● Task brief:
Although the data below holds other lines too, output only those from the line with "Some (File (promo_bitmap" up to and including the line with "t1, tw, th) ∧", exactly as they appear.
=======
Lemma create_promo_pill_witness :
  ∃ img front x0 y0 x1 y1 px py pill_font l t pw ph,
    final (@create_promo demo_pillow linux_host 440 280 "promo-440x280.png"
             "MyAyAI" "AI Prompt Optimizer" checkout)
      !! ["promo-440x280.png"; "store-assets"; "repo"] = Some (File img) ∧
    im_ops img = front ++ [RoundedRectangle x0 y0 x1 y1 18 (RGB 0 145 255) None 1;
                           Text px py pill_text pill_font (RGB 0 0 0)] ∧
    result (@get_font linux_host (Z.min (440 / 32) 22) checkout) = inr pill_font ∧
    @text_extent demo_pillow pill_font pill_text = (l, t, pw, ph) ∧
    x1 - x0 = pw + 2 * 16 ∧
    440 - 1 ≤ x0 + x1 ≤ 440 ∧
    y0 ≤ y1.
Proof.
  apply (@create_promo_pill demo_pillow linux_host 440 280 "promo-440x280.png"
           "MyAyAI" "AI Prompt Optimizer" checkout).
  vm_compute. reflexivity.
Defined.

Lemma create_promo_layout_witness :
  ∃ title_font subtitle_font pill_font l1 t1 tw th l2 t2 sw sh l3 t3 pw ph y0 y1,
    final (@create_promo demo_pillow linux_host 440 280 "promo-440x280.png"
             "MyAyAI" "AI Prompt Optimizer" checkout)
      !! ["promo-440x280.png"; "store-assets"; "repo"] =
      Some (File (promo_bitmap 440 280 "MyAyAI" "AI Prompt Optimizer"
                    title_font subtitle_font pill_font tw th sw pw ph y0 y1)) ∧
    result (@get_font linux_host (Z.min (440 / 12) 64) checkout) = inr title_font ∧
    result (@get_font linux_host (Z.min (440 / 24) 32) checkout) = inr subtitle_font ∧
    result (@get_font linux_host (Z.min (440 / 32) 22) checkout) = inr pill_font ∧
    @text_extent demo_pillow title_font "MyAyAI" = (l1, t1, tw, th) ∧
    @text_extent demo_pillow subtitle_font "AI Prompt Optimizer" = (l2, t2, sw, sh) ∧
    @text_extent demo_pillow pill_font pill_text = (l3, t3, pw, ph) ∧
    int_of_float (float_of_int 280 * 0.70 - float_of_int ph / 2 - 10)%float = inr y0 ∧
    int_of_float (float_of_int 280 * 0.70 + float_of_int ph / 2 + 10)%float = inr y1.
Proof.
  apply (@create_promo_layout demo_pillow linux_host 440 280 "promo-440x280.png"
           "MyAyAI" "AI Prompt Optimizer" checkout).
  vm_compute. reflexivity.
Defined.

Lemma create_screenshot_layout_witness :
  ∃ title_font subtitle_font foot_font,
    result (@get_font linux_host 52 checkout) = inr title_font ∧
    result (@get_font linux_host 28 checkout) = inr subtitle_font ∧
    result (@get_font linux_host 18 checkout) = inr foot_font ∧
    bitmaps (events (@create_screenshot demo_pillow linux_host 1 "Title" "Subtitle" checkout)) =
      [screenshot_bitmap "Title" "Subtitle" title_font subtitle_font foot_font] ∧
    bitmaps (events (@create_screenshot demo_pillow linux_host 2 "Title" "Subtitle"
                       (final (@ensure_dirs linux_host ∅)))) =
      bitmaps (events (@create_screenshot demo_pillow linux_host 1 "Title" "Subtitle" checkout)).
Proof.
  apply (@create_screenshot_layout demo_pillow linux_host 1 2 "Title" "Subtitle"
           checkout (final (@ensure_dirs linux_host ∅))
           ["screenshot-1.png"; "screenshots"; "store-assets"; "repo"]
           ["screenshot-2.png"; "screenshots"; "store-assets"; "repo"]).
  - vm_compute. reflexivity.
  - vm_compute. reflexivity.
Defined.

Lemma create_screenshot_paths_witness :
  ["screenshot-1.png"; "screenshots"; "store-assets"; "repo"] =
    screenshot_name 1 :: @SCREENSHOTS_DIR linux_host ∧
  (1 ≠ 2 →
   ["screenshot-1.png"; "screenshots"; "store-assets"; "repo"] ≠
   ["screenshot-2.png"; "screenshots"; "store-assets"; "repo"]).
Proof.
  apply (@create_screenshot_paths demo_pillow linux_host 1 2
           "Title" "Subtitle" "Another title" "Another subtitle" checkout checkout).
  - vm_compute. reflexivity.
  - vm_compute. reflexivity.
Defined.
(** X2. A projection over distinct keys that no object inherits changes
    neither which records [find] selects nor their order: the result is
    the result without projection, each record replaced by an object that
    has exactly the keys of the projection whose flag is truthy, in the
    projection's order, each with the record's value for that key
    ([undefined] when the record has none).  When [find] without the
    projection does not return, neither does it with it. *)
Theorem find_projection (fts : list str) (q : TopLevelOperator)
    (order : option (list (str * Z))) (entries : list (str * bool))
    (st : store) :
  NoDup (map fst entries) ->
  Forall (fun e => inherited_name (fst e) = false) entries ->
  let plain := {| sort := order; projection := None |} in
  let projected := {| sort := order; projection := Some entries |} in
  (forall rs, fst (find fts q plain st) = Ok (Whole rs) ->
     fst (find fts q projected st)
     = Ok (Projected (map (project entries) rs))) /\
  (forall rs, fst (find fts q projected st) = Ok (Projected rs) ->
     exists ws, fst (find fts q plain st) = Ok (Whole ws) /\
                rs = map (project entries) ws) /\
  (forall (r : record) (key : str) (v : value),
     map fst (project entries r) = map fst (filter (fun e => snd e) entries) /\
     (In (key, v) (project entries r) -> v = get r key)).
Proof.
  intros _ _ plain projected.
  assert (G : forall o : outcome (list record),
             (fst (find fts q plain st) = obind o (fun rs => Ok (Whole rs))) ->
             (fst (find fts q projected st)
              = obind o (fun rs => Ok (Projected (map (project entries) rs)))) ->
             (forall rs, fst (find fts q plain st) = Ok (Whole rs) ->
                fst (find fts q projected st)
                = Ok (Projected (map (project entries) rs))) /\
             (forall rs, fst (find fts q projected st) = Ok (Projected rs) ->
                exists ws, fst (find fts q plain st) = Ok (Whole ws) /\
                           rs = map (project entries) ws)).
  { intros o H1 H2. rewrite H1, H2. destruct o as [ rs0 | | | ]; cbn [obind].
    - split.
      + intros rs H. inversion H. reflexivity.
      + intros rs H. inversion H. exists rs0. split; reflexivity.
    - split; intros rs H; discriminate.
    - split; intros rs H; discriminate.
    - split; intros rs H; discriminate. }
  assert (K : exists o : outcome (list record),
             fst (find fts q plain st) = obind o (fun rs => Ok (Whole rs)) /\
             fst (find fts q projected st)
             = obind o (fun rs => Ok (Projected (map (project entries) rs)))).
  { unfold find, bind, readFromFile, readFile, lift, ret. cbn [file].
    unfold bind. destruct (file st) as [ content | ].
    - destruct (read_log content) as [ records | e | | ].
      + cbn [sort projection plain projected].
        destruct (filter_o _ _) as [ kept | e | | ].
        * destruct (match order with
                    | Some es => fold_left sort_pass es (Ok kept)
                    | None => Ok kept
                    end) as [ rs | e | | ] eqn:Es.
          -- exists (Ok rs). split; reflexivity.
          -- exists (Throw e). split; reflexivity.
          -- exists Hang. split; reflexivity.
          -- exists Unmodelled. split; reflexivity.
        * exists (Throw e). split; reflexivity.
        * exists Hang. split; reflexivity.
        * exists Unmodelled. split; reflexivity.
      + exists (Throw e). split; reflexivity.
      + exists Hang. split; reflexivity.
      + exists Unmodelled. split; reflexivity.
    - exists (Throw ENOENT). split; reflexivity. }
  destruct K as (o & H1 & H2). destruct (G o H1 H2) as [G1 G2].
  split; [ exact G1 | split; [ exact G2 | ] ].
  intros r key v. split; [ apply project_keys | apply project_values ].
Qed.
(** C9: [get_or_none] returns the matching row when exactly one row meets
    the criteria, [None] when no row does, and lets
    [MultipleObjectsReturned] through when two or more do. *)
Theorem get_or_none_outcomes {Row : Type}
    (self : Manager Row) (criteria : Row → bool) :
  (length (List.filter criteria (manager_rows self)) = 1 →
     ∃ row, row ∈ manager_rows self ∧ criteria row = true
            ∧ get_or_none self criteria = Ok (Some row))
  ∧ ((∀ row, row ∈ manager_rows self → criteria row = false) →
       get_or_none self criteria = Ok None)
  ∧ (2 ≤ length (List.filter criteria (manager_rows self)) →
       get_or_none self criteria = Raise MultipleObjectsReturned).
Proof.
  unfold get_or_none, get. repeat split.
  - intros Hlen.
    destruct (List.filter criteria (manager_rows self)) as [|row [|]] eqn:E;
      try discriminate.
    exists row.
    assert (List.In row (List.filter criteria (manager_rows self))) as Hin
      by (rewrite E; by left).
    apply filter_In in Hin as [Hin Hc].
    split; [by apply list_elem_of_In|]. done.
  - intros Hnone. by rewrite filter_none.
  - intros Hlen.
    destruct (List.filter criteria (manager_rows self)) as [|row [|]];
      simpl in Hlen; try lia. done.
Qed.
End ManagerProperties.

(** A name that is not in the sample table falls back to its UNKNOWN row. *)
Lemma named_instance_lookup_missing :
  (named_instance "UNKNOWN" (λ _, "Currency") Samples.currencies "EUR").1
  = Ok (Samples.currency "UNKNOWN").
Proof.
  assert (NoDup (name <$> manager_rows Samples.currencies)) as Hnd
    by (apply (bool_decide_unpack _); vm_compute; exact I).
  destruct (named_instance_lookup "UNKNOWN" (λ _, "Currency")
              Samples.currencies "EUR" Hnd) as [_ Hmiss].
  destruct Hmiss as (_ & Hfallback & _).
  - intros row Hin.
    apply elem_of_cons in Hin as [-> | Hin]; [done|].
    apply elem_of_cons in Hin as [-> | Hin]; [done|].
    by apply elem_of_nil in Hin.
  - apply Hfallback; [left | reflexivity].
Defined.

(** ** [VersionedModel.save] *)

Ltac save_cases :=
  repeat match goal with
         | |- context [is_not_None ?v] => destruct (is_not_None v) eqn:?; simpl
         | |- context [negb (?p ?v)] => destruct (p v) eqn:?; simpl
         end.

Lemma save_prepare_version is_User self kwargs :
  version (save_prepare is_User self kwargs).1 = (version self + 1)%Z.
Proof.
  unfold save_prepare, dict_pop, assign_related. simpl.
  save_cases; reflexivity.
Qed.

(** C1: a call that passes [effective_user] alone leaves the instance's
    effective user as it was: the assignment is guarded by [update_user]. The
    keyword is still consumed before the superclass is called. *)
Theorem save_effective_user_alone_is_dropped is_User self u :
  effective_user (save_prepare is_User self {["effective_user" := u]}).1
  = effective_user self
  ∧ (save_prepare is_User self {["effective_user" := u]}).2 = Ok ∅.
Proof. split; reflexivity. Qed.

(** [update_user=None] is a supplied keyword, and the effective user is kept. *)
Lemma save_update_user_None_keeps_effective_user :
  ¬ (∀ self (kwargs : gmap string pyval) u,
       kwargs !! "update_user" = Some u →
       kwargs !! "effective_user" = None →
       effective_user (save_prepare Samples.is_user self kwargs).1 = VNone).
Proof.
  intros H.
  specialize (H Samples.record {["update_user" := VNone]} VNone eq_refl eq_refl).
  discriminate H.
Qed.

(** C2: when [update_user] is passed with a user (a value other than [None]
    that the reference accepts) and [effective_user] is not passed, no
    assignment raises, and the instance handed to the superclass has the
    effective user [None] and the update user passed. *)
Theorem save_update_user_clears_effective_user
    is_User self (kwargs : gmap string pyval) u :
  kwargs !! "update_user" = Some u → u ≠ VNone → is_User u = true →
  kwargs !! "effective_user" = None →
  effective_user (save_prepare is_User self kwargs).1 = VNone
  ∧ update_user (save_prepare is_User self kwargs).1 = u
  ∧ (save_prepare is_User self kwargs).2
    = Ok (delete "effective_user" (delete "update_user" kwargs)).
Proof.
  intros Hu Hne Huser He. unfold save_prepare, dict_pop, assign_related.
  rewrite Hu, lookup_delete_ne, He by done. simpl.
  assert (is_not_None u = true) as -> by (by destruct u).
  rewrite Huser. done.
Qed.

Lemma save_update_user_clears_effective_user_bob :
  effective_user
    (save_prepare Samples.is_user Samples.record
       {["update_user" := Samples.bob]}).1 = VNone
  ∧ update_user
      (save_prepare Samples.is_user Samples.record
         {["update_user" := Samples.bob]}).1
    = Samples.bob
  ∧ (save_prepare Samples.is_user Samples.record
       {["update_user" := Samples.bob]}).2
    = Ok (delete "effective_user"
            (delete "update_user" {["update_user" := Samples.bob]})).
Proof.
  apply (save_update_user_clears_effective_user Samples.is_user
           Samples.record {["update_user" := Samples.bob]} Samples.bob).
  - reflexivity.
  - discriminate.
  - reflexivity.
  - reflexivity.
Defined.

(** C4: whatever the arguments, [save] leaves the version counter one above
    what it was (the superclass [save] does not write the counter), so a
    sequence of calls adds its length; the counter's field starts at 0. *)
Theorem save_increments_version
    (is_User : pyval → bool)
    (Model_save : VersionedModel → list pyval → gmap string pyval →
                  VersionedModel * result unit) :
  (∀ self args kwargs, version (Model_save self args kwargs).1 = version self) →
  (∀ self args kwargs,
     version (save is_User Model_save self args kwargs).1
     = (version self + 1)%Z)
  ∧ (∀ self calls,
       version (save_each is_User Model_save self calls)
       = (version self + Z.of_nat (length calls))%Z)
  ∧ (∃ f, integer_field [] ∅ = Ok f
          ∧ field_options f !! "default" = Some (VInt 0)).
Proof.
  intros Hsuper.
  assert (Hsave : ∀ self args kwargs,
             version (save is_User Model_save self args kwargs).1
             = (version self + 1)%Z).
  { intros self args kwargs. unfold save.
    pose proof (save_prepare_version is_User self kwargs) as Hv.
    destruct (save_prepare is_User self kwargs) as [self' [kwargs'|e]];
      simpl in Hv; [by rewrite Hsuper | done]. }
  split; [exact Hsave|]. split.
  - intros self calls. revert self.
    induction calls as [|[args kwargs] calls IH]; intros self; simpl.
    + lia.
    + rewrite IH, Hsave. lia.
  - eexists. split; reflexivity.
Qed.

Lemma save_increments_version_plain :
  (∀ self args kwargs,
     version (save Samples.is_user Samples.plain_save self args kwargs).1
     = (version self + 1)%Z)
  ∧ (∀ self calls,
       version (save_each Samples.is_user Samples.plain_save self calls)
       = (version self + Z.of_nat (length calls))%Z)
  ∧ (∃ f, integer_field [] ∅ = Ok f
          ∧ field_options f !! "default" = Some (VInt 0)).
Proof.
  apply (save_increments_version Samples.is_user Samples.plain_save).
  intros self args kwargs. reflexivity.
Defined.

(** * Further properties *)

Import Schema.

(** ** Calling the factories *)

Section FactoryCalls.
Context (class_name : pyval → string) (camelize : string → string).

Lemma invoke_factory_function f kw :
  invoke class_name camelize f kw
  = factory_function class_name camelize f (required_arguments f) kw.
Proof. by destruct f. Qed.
=======
● Final answer:
      Some (File (promo_bitmap 440 280 "MyAyAI" "AI Prompt Optimizer"
                    title_font subtitle_font pill_font tw th sw pw ph y0 y1)) ∧
    result (@get_font linux_host (Z.min (440 / 12) 64) checkout) = inr title_font ∧
    result (@get_font linux_host (Z.min (440 / 24) 32) checkout) = inr subtitle_font ∧
    result (@get_font linux_host (Z.min (440 / 32) 22) checkout) = inr pill_font ∧
    @text_extent demo_pillow title_font "MyAyAI" = (l1, t1, tw, th) ∧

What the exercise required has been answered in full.